The renminbi exchange rate issue has been at the centre of trade disputes between China and its major trading partners during the past year. It is also a key factor in China's ongoing macro management efforts.

Guo Shuqing, director of the State Administration of Foreign Exchange and deputy governor of the People's Bank of China, the nation's central bank, shares his views, as a scholar, on this issue in an article published on the September issue of Foreign Exchange magazine.

Staring today, China Daily will publish the article in five parts, focusing respectively on the evolution of the renminbi exchange rate regime and the relationships between the exchange rate and foreign trade, employment, industrial structure and capital flows. The fifth part will also contain the director's conclusions.

Following is the first part - the evolution of the renminbi exchange rate regime.

Since China embarked on its reform and opening-up policy in 1979, the renminbi exchange rate regime has undergone transformations from a single official rate to a dual-track system, and then to a single market rate.

The 1997 Asian financial crisis had a significant impact on the renminbi exchange rate forming mechanism.
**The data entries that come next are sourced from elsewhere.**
(** *** The latest fact of a batch *)
Definition dominates (e f : Fact) : Prop := final_tombstone e = true ∨ final_tombstone f = false ∧ date_le f e.
Lemma latest_fact F : F ≠ [] → ∃ e, e ∈ F ∧ Forall (dominates e) F.
Proof.
  induction F as [|f F IH]; [done|]. intros _. destruct (decide (F = [])) as [->|HF].
  { exists f. split; [by left|]. constructor; [|done]. unfold dominates.
    destruct (final_tombstone f); [by left|right; split; [done|apply date_le_refl]]. }
  destruct (IH HF) as (e & He & Hall). destruct (final_tombstone f) eqn:Hf.
  { exists f. split; [by left|]. apply Forall_forall. intros g _. by left. }
  destruct (final_tombstone e) eqn:Hfe.
  { exists e. split; [by right|]. apply Forall_forall. intros g _. by left. }
  destruct (decide (date_le f e)) as [Hle|Hle].
  { exists e. split; [by right|]. constructor; [by right|done]. }
  assert (Hef : date_le e f) by (by destruct (date_le_total e f)).
  exists f. split; [by left|]. constructor; [right; split; [done|apply date_le_refl]|].
  eapply Forall_impl; [exact Hall|]. intros g [Hg|[Hg Hge]]; [congruence|].
  right. split; [done|by eapply date_le_trans].
Qed.
(** What the latest fact prevails over stays so. *)
Lemma prevails_kept e F : Forall dated F → Forall (dominates e) F → ∀ s,
  prevails e s → prevails e (foldl settle_fact s F).
Proof.
  induction F as [|f F IH]; intros Hd Hall s Hs; [done|].
  apply Forall_cons in Hd as [Hdf Hd], Hall as [Hef Hall]. cbn [foldl]. apply (IH Hd Hall).
  rewrite (settle_fact_prevails s f Hdf). case_decide as Hp; [|done]. unfold outcome_of.
  destruct (fa_tombstone f); [done|]. destruct Hef as [He|[_ Hle]]; [by left|by right].
Qed.
Lemma latest_decides e F : Forall dated F → Forall (dominates e) F → e ∈ F → ∀ s t,
  prevails e s → prevails e t →
  same_claim (foldl settle_fact s F) (foldl settle_fact t F).
Proof.
  intros Hd Hall Hin s t Hs Ht. apply list_elem_of_split in Hin as (A & B & ->).
  apply Forall_app in Hd as [HdA HdB], Hall as [HaA HaB]. apply Forall_cons in HdB as [Hde HdB].
  rewrite !foldl_app. cbn [foldl]. apply settle_all_same; [done|].
  rewrite !settle_fact_prevails by done.
  by rewrite !decide_True by by apply prevails_kept.
Qed.
Lemma nothing_prevails F : Forall dated F → ∀ s, Forall (λ f, ¬ prevails f s) F →
  same_claim (foldl settle_fact s F) s.
Proof.
  induction F as [|f F IH]; intros Hd s Hall; [done|].
  apply Forall_cons in Hd as [Hdf Hd], Hall as [Hf Hall]. cbn [foldl].
  rewrite (settle_all_same F Hd _ s); [by apply IH|].
  rewrite (settle_fact_prevails s f Hdf). by rewrite decide_False.
Qed.
Lemma settle_again F s : Forall dated F →
  same_claim (foldl settle_fact (foldl settle_fact s F) F) (foldl settle_fact s F).
Proof.
  intros Hd. destruct (decide (F = [])) as [->|HF]; [done|].
  destruct (latest_fact F HF) as (e & Hin & Hall).
  destruct (decide (prevails e s)) as [Hp|Hp].
  { apply (latest_decides e); try done. by apply prevails_kept. }
  assert (Hnone : same_claim (foldl settle_fact s F) s).
  { apply nothing_prevails; [done|]. eapply Forall_impl; [exact Hall|].
    intros f Hef Hf. apply Hp. destruct s as [p|]; [|done]. cbn in *.
    destruct Hef as [He|[Hff Hle]]; [by left|]. destruct Hf as [Hf|Hf]; [congruence|].
    right. by eapply date_le_trans. }
  by apply settle_all_same.
Qed.
Definition currentConfig : SM MemoryConfigSnapshot := gets st_config.
Definition get (id : string) : SM (option MemoryItem) :=
  gets st_name ≫= λ name : string,
  let key := memory_key name id in
  fields ← call_as parseHashReply ["HGETALL"; key];
  mret match fields with
       | [] => None
       | _ => Some (parseMemoryItem name {| fh_key := key; fh_fields := fields |})
       end.
Definition list_fields : list string :=
  ["content"; "importance"; "tags"; "created_at"; "last_accessed_at"; "access_count"; "source";
   "threadId"; "agentId"; "namespace"].
Definition list_memories (options : MemoryListOptions) : SM (list MemoryItem * Z) :=
  gets st_name ≫= λ name : string,
  raw ← call (["FT.SEARCH"; index_name name; buildScopeFilter (lo_scope options) (lo_tags options);
               "RETURN"; "10"] ++ list_fields
              ++ ["SORTBY"; "created_at"; "DESC"; "LIMIT"; string_of_Z (default 0 (lo_offset options));
                  string_of_Z (default DEFAULT_LIST_LIMIT (lo_limit options)); "DIALECT"; "2"]);
  mret (map (parseMemoryItem name) (parseFtSearchResponse raw), ftSearchTotal raw).
Definition stats : SM MemoryStats :=
  gets st_name ≫= λ name : string,
  infoRaw ← call ["FT.INFO"; memoryIndexName name];
  from_result match infoRaw with
              | R_arr l => Ok (fi_numDocs (parseFtInfoStats l))
              | R_null => Throw "TypeError: Cannot read properties of null (reading 'length')"
              | _ => Ok 0
              end ≫= λ numDocs : Z,
  statsFields ← call_as parseHashReply ["HGETALL"; stats_key name];
  let evictions := num_of_string (default "0" (jm_get "evictions" statsFields)) in
  currentConfig ≫= λ config : MemoryConfigSnapshot,
  mret {| sa_itemCount := numDocs; sa_evictions := if is_finite evictions then evictions else num_of_Z 0;
          sa_config := config |}.
Definition refreshConfig : SM unit :=
  ignore_errors
    (gets st_name ≫= λ name : string,
     raw ← call ["HGETALL"; config_key name];
     modify (λ st, update_config (applyConfig (st_initial st) (st_config st) (parseHashReply raw)) st)).

(** *** Embeddings and the index *)
Definition no_embed_message : string :=
  "MemoryStore was constructed without an embedFn; remember(), recall(), and ensureIndex() require one. Use get/list/stats/recallByVector for read-only access.".
Definition requireEmbedFn : SM (string → M W string (list number)) :=
  match me_embed with Some embedFn => mret embedFn | None => throw no_embed_message end.
Definition resolveDims : SM Z :=
  gets st_dims ≫= λ dims : option Z,
  match dims with
  | Some d => mret d
  | None =>
      requireEmbedFn ≫= λ embedFn,
      in_env (embedFn "probe") ≫= λ probe : list number,
      match probe with
      | [] => throw "Cannot resolve memory vector dimension: embedFn returned a zero-length embedding"
      | _ => modify (update_dims (js_len probe));; mret (js_len probe)
      end
  end.
Definition embed (content : string) : SM (list number) :=
  metric "embeddingCalls" 1;;
  requireEmbedFn ≫= λ embedFn,
  in_env (embedFn content) ≫= λ vector : list number,
  gets st_dims ≫= λ dims : option Z,
  match dims with
  | None => modify (update_dims (js_len vector));; mret vector
  | Some d =>
      if js_len vector =? d then mret vector
      else throw ("Embedding dimension mismatch: expected " +:+ string_of_Z d +:+ ", embedFn returned "
                  +:+ string_of_Z (js_len vector))
  end.
Definition ensureIndex : SM unit :=
  gets st_name ≫= λ name : string,
  try_catch (call ["FT.INFO"; memoryIndexName name];; mret true)
    (λ err, if isIndexNotFoundError err then mret false else throw err) ≫= λ found : bool,
  if found then mret tt
  else
    resolveDims ≫= λ dims : Z,
    from_result (buildMemoryIndexArgs name (num_of_Z dims)) ≫= λ args : list string,
    call ("FT.CREATE" :: args);; mret tt.

(** *** Recall *)
Definition hit_distance (hit : FtSearchHit) : option number :=
  rawScore ← jm_get SCORE_FIELD (fh_fields hit);
  if is_empty (trim rawScore) then None
  else let distance := num_of_string rawScore in
       if is_finite distance then Some distance else None.
Definition item_age (now : Z) (item : MemoryItem) : number :=
  let lastTouched := num_max (time_of (mi_createdAt item)) (time_of (mi_lastAccessedAt item)) in
  num_div (num_sub (num_of_Z now) lastTouched) (num_of_Z 1000).
(** A candidate within the threshold, with its score *)
Definition recall_hit (name : string) (now : Z) (threshold halfLifeSeconds : number)
    (weights : RecallWeights) (hit : FtSearchHit) : option MemoryHit :=
  distance ← hit_distance hit;
  if num_ltb threshold distance then None
  else
    let item := parseMemoryItem name hit in
    let score := compositeScore math_exp (similarityFromDistance distance) (item_age now item)
                   (mi_importance item) weights halfLifeSeconds in
    if is_finite score then Some {| ht_item := item; ht_similarity := distance; ht_score := score |}
    else None.
Definition nearest (hits : list FtSearchHit) : number :=
  foldl (λ near hit, match hit_distance hit with
                     | Some distance => if num_ltb distance near then distance else near
                     | None => near
                     end) (S754_infinity false) hits.
Definition near_miss (threshold near : number) : bool :=
  is_finite near && num_ltb threshold near
  && num_leb near (num_mul threshold (num_of_Z RECALL_NEAR_MISS_FACTOR)).
Definition rank_hits (k : Z) (hits : list MemoryHit) : list MemoryHit :=
  js_slice 0 k (js_sort (by_num_desc ht_score) hits).
Definition reinforce (hits : list MemoryHit) (now : Z) : SM unit :=
  gets st_name ≫= λ name : string,
  for_each hits (λ hit,
    let key := memory_key name (mi_id (ht_item hit)) in
    exists_ ← call_as int_of_reply ["EXISTS"; key];
    if decide (exists_ = Some 0) then mret tt
    else
      call ["HSET"; key; "last_accessed_at"; string_of_Z now];;
      call ["HINCRBY"; key; "access_count"; "1"];; mret tt).
Definition recordRecall (resultCount : Z) : SM unit :=
  metric "recallTotal" 1;; metric (if 0 <? resultCount then "recallHits" else "recallEmpty") 1.
Definition report_near_miss (threshold near : number) (resultCount : Z) : SM unit :=
  if (resultCount =? 0) && near_miss threshold near
  then metric "recallNearMiss" 1;; modify update_warned else mret tt.
Definition recall_args (name : string) (vector : list number) (options : RecallOptions) : list string :=
  let fetchK := default DEFAULT_RECALL_K (rc_k options) * RECALL_OVERFETCH in
  ["FT.SEARCH"; index_name name; buildRecallQuery fetchK (rc_scope options) (rc_tags options);
   "PARAMS"; "2"; "vec"; encodeFloat32 vector; "LIMIT"; "0"; string_of_Z fetchK; "DIALECT"; "2"].
(** The hits of a reply that qualify *)
Definition qualified (st : MemoryStore W) (options : RecallOptions) (now : Z) (raw : reply) : list MemoryHit :=
  omap (recall_hit (st_name st) now (default (cg_threshold (st_config st)) (rc_threshold options))
          (cg_halfLifeSeconds (st_config st)) (default (cg_weights (st_config st)) (rc_weights options)))
    (parseFtSearchResponse raw).
Definition runRecall (vector : list number) (options : RecallOptions) : SM (list MemoryHit) :=
  get_state ≫= λ st : MemoryStore W,
  let k := default DEFAULT_RECALL_K (rc_k options) in
  let threshold := default (cg_threshold (st_config st)) (rc_threshold options) in
  raw ← call (recall_args (st_name st) vector options);
  now_ ≫= λ now : Z,
  let result := rank_hits k (qualified st options now raw) in
  report_near_miss threshold (nearest (parseFtSearchResponse raw)) (js_len result);;
  recordRecall (js_len result);;
  modify (update_counts (count_with 0 1 (if 0 <? js_len result then 1 else 0) 0 0 0));;
  (if rc_reinforce options then ignore_errors (reinforce result now) else mret tt);;
  mret result.
Definition recallByVector (vector : list number) (options : RecallOptions) : SM (list MemoryHit) :=
  runRecall vector options.
Definition recall (query : string) (options : RecallOptions) : SM (list MemoryHit) :=
  vector ← embed query; runRecall vector options.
The renminbi exchange rate system has experienced three phases since the start of the reform and opening-up policy.

First phase: 1979-93. The renminbi exchange rate, used as a tool for financial planning under the planned economy, was long fixed at overvalued levels. Therefore, the renminbi exchange rate was devalued repeatedly over a fairly long period of time after the start of the reform and opening-up policy to meet the needs of reform and economic growth.

A dual-track system, with both the official exchange rate and one for foreign trade-related internal settlement, was gradually developed, while the foreign exchange swap market rate was introduced later.

The official renminbi exchange rate was lowered to 580 yuan per US$100 at the end of 1993, down 73 per cent from the 158 yuan per US$100 level at the beginning of 1979.

Meanwhile, the average renminbi exchange rates against major trading partners, or the nominal and real effective exchange rates, slid by 68 per cent and 76 per cent respectively.

Second phase: 1994-97. The official renminbi exchange rate and the foreign exchange swap market rate were integrated on January 1, 1994, starting a market-based, managed floating rate system.

Although the official exchange rate was lowered by 33.3 per cent upon the integration, real devaluation of the currency was 6.7 per cent given the fact that 80 per cent of forex transactions then were done in the swap market.

The rate integration changed the long-standing situation of renminbi overvaluation and, therefore, reversed a persistent trend of decline. The renminbi strengthened by 4.8 per cent against the US dollar from 1994 to the end of 1997. Taking into account the rapid domestic price increases between 1994 and 1995, the real appreciation of the yuan against the US dollar was 39 per cent.

Meanwhile, the renminbi's nominal and real effective exchange rates rose by 10.2 per cent and 38.7 per cent respectively.

Third phase: 1998 to date. Strong expectations for a yuan devaluation emerged in the marketplace in 1998 as the Asian financial crisis deepened, amplifying capital outflows.

In a bid to prevent the crisis from spreading further, the Chinese Government made a commitment to not devaluing the renminbi, keeping it at the 828 yuan per US$100 level. That made a significant contribution to buttressing the economic and financial stability of Asia and the world.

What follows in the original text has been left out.